Using the same method, the data Completion rate and Youth (15–24 years) literacy rate (%) is extracted and stored in df_Completion and df_Literacy data frames respectively.

df_Completion<-
  df_Education %>%
  select(1,matches("^(Completion)"))%>%
    gather("Grade", "Completion Rate", 2:7)%>%
      separate("Grade", c("Grade Level", "Gender"),
               sep = "\\| ") %>%
        arrange(`Countries and areas`)%>%
          select(1,2:4)

df_Literacy<-
df_Education %>%
  select(1,matches("Youth"))%>%
    gather("Key", "Literacy Rate", 2:3)%>%
      separate("Key", c("Column Name", "Gender"), sep = "\\| ") %>%
        arrange(`Countries and areas`) %>%
          select(1,2:4)

note\(^{9}\)

A simpler naming convention is preferred for Grade Level in both df_Completion and df_Out_of_School.

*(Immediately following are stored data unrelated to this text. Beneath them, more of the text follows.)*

(** * Wishlist Savings Tracker (Script.js): a shallow embedding and its properties

    The script keeps a list of savings goals and a preferences record in two
    module-level variables, mutates them from event handlers, re-renders and
    writes both to localStorage after every change.

    JavaScript numbers are IEEE 754 binary64 values.  They are modelled here by
    their exact rational value, with NaN, the two infinities and the two zeros
    as separate constructors; every arithmetic operator computes the exact
    rational result and rounds it to the nearest binary64 value, ties to even,
    which is what the language prescribes.

    JavaScript strings are held in UTF-8, one [ascii] per byte, which is also
    how a string literal of this file is read.  The script compares strings
    for equality, trims them and replaces ASCII characters in them; none of
    this depends on the encoding, except for the white space that [trim]
    strips, which is listed below byte by byte.  A string with a lone
    surrogate has no UTF-8 form and is left out. *)

From Stdlib Require Import ZArith QArith Qround Qabs Qpower Qreduction.
From Stdlib Require Import Lia Lqa Bool List String Ascii.
From Stdlib Require Import Floats.SpecFloat.
From Stdlib Require Import Permutation Sorted.
Import ListNotations.

Local Open Scope Z_scope.
Local Open Scope Q_scope.

(** ** Binary64 numbers *)

Module Num.

(** [2 ^ e] as a rational, for any integer exponent. *)
Definition pow2 (e : Z) : Q := 2 ^ e.

(** [floor (log2 |q|)] for [q <> 0]. *)
Definition ilog2 (q : Q) : Z :=
  let d := (Z.log2 (Z.abs (Qnum q)) - Z.log2 (Zpos (Qden q)))%Z in
  if Qle_bool (pow2 d) (Qabs q) then d else (d - 1)%Z.

(** Nearest integer, ties to the even one. *)
Definition rne (t : Q) : Z :=
  let f := Qfloor t in
  match Qcompare (t - inject_Z f) (1 # 2) with
  | Lt => f
  | Gt => (f + 1)%Z
  | Eq => if Z.even f then f else (f + 1)%Z
  end.

(** Exponent of the last place of a binary64 value in the binade [e]:
    53 significant bits, and nothing below [2 ^ -1074]. *)
Definition fexp (e : Z) : Z := Z.max (e - 52) (-1074).

(** Nearest multiple of [2 ^ ex]. *)
Definition round_to (ex : Z) (q : Q) : Q :=
  inject_Z (rne (q / pow2 ex)) * pow2 ex.

(** Round to nearest binary64, exponent unbounded above. *)
Definition RN (q : Q) : Q :=
  if Qeq_bool q 0 then 0 else Qred (round_to (fexp (ilog2 q)) q).

Inductive number : Type :=
| NaN
| Inf (neg : bool)
| Zero (neg : bool)
| Fin (q : Q).

Definition Qneg (q : Q) : bool := if Qlt_le_dec q 0 then true else false.

(** The binary64 value nearest to a non-zero rational [q]; overflow gives an
    infinity and underflow a zero of the sign of [q]. *)
Definition of_Q (q : Q) : number :=
  let r := RN q in
  if Qeq_bool r 0 then Zero (Qneg q)
  else if Qle_bool (pow2 1024) (Qabs r) then Inf (Qneg q)
  else Fin r.

(** A numeric literal of the source text. *)
Definition lit (q : Q) : number :=
  if Qeq_bool q 0 then Zero false else of_Q q.

Definition is_nan (x : number) : bool :=
  match x with NaN => true | _ => false end.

The below function resolves that for all rows.

df_Completion<-
 data.frame(lapply(df_Completion,
                   function(x) {
                  gsub("Completion Rate - ", "", x)
              }))

df_Out_of_School<-
 data.frame(lapply(df_Out_of_School,
                   function(x) {
                  gsub("Out of School rate - |Out of School rate -|One | entry age", "", x)
              }))

Out of School Rate
Countries	Grade Levels	Gender	Rate
Afghanistan	Primary education	male	67
Afghanistan	Primary education	female	40
Afghanistan	Lower secondary education	male	49
Afghanistan	Lower secondary education	female	26
Afghanistan	Upper secondary education	male	32

Completion Rate
Countries	Grade Levels	Gender	Rate
Afghanistan	Year before primary	male	NA
Afghanistan	Year before primary	female	NA
Afghanistan	Primary Education	male	NA
Afghanistan	Primary Education	female	NA
Afghanistan	Lower secondary education	male	NA

Completion Rate
Countries	Grade Levels	Gender	Rate
Afghanistan	Youth (15–24 years) literacy rate (%)	male	62
Afghanistan	Youth (15–24 years) literacy rate (%)	female	32
Albania	Youth (15–24 years) literacy rate (%)	male	99
Albania	Youth (15–24 years) literacy rate (%)	female	99
Algeria	Youth (15–24 years) literacy rate (%)	male	NA

In order to do an analysis for a specific set and to match the number of rows (202) in df_Completion, df_Literacy and df_Out_of_School, all dataframes are filter by Upper secondary education and male. They are stored to dataframe df_Analysis.

df_Analysis<-
  df_Out_of_School %>%
      filter(str_detect(`Grade Level`, "Upper"),
             `Gender`== "male")

df_Analysis<-
  cbind(df_Analysis,
        df_Completion%>%
      filter(str_detect(`Grade Level`, "Upper"),
             `Gender`== "male")%>%
        select(4))

df_Analysis<-
  cbind(df_Analysis,
        df_Literacy%>%
      filter(`Gender`== "male")%>%
        select(4))

Analysis

A basic analysis with a linear model shows, that as Out of school rate increases, so does the literacy of males in this data set.